#### Activity:
Would you copy out, exactly as written, each line from the one containing "as (stats &" to the end of the records below?

:: Information provided ::

Lemma mem_update_run (id : string) (b : Controller.UpdateBody) (w : Mem.World) :
  mem_ok w = true ->
  MemController.update id b w =
  match find (fun r => eq_int (ParseInt.parseInt id) (Mem.id (Mem.object w r))
                       && Mem.is_active (Mem.object w r)) (Mem.users w) with
  | None => (Return update_not_found_response, w)
  | Some k =>
      if mem_taken k b w then (Return conflict, w)
      else
        let o := mem_apply_fields (Mem.object w k) b in
        if negb (valid (Mem.validate o))
        then (Return {| Controller.status := 400;
                        Controller.body :=
                          Controller.Failure
                            (String.concat ", " (errors (Mem.validate o)))
                            (Some (errors (Mem.validate o))) |},
              with_heap (Mem.replace k o (Mem.heap w)) w)
        else (Return {| Controller.status := 200;
                        Controller.body :=
                          Controller.Success Controller.USER_UPDATED
                            (Mem.toPublicJSON
                               (Mem.with_updated_at (Mem.clock w (Mem.ticks w)) o)) |},
              mem_stored k o w)
  end.
Proof.
  intros OK. unfold MemController.update, try_catch, bind at 1.
  rewrite mem_findById_run.
  destruct (find _ (Mem.users w)) as [k|] eqn:Fk; [|reflexivity].
  pose proof (find_some _ _ Fk) as [Ik Pk].
  pose proof (ok_allocated w OK k Ik) as A.
  unfold bind at 1. rewrite mem_email_taken_run.
  destruct (mem_taken k b w); [reflexivity|].
  unfold bind at 1. rewrite (assign_fields_run k b w A).
  unfold bind at 1, Mem.deref. cbv zeta.
  set (o := mem_apply_fields (Mem.object w k) b) in *.
  set (w1 := with_heap (Mem.replace k o (Mem.heap w)) w) in *.
  assert (O1 : Mem.object w1 k = o).
  { unfold Mem.object, w1. cbn [with_heap Mem.heap]. now apply nth_replace_same. }
  rewrite O1. destruct (negb (valid (Mem.validate o))); [reflexivity|].
  assert (OK1 : mem_ok w1 = true).
  { rewrite <- OK. apply mem_ok_same_ids; cbn [w1 with_heap Mem.heap Mem.users Mem.nextId].
    - intros r. unfold Mem.object, w1; cbn [with_heap Mem.heap]. rewrite nth_replace.
      destruct (Nat.eqb_spec k r) as [<-|N]; [|reflexivity].
      apply Nat.ltb_lt in A. rewrite A. cbn [andb].
      apply (mem_apply_fields_frame (Mem.object w k) b).
    - apply replace_length.
    - reflexivity.
    - reflexivity. }
  unfold bind at 1. rewrite (mem_save_existing w1 k OK1 Ik).
  unfold bind, Mem.deref, ret, mem_stored. rewrite O1. clear O1 OK1.
  subst w1. cbn [with_heap Mem.heap Mem.users Mem.nextId Mem.clock Mem.ticks].
  rewrite replace_replace. unfold Mem.object at 1. cbn [Mem.heap].
  rewrite nth_replace_same by exact A. reflexivity.
Qed.
(** X22.  The subscription statistics agree with the fan-out.  With the
    sheet readable, the count the endpoint reports for a topic is the number
    of users [getSubscribersByType] returns for that topic, and the four
    topic counts add up to the total exactly when every active row has one of
    the four topics; they never exceed it. *)
Theorem statsSubscriptions_agree_with_fanout (st : State) :
  is_Some (doc st ≫= sheet_subscriptions) →
  ∃ stats,
    statsSubscriptions None st = (Returned (200, StatsData stats), st) ∧
    stats_daily stats = length (active_subscribers None "daily" st) ∧
    stats_aurora stats = length (active_subscribers None "aurora" st) ∧
    stats_flare stats = length (active_subscribers None "flare" st) ∧
    stats_cme stats = length (active_subscribers None "cme" st) ∧
    (stats_daily stats + stats_aurora stats + stats_flare stats + stats_cme stats
     ≤ stats_total stats)%nat ∧
    ((stats_daily stats + stats_aurora stats + stats_flare stats + stats_cme stats
      = stats_total stats)%nat
     ↔ Forall (λ r, sub_status r = ENABLED → sub_type r ∈ TOPICS) (subscriptions st)).
Proof.
  intros (d & Hd & Hs)%sheet_rows.
  assert (Hsheet : doc st ≫= sheet_subscriptions = Some (subscriptions st))
    by by rewrite Hd.
  eexists. split.
  { unfold statsSubscriptions. erewrite bind_run by reflexivity. rewrite Hd.
    erewrite try_catch_run; [reflexivity|].
    erewrite bind_run by (rewrite (getRows_run _ _ _ Hsheet); reflexivity).
    reflexivity. }
  cbn [stats_total stats_daily stats_aurora stats_flare stats_cme].
  unfold active_subscribers. rewrite Hsheet.
  rewrite !length_fmap. unfold count_rows.
  pose proof (count_topics (subscriptions st)) as Hsum. unfold count_rows in Hsum.
  split_and!; try done; [lia|].
  split.
  - intros Heq. apply Forall_forall. intros r Hin Hon.
    destruct (decide (sub_type r ∈ TOPICS)) as [|Hout]; [done|]. exfalso.
    set (others := filter (λ r, sub_status r = ENABLED ∧ sub_type r ∉ TOPICS)
                     (subscriptions st)) in Hsum.
    assert (Hr : r ∈ others) by (by apply list_elem_of_filter).
    destruct others; [by apply elem_of_nil in Hr|].
    cbn [length] in Hsum. lia.
  - intros Hall.
    rewrite (filter_none (λ r, sub_status r = ENABLED ∧ sub_type r ∉ TOPICS)) in Hsum.
    + cbn [length] in Hsum. lia.
    + eapply Forall_impl; [exact Hall|]. cbn. intros r Hr [Hon Hout]. by apply Hout, Hr.
Qed.

Lemma statsSubscriptions_agree_with_fanout_witness :
  ∃ stats,
    statsSubscriptions None Scenario.st = (Returned (200, StatsData stats), Scenario.st) ∧
    stats_daily stats = 2%nat ∧ stats_aurora stats = 1%nat ∧
    (stats_daily stats + stats_aurora stats + stats_flare stats + stats_cme stats
     = stats_total stats)%nat.
Proof.
  destruct (statsSubscriptions_agree_with_fanout Scenario.st)
    as (stats & Hrun & Hdaily & Haurora & _ & _ & _ & Hsum).
  - by eexists.
  - exists stats. split_and!; [exact Hrun|exact Hdaily|exact Haurora|].
    apply Hsum. eapply bool_decide_unpack. vm_compute. exact I.
Defined.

:::

#### Exercise result:
    as (stats & Hrun & Hdaily & Haurora & _ & _ & _ & Hsum).
  - by eexists.
  - exists stats. split_and!; [exact Hrun|exact Hdaily|exact Haurora|].
    apply Hsum. eapply bool_decide_unpack. vm_compute. exact I.
Defined.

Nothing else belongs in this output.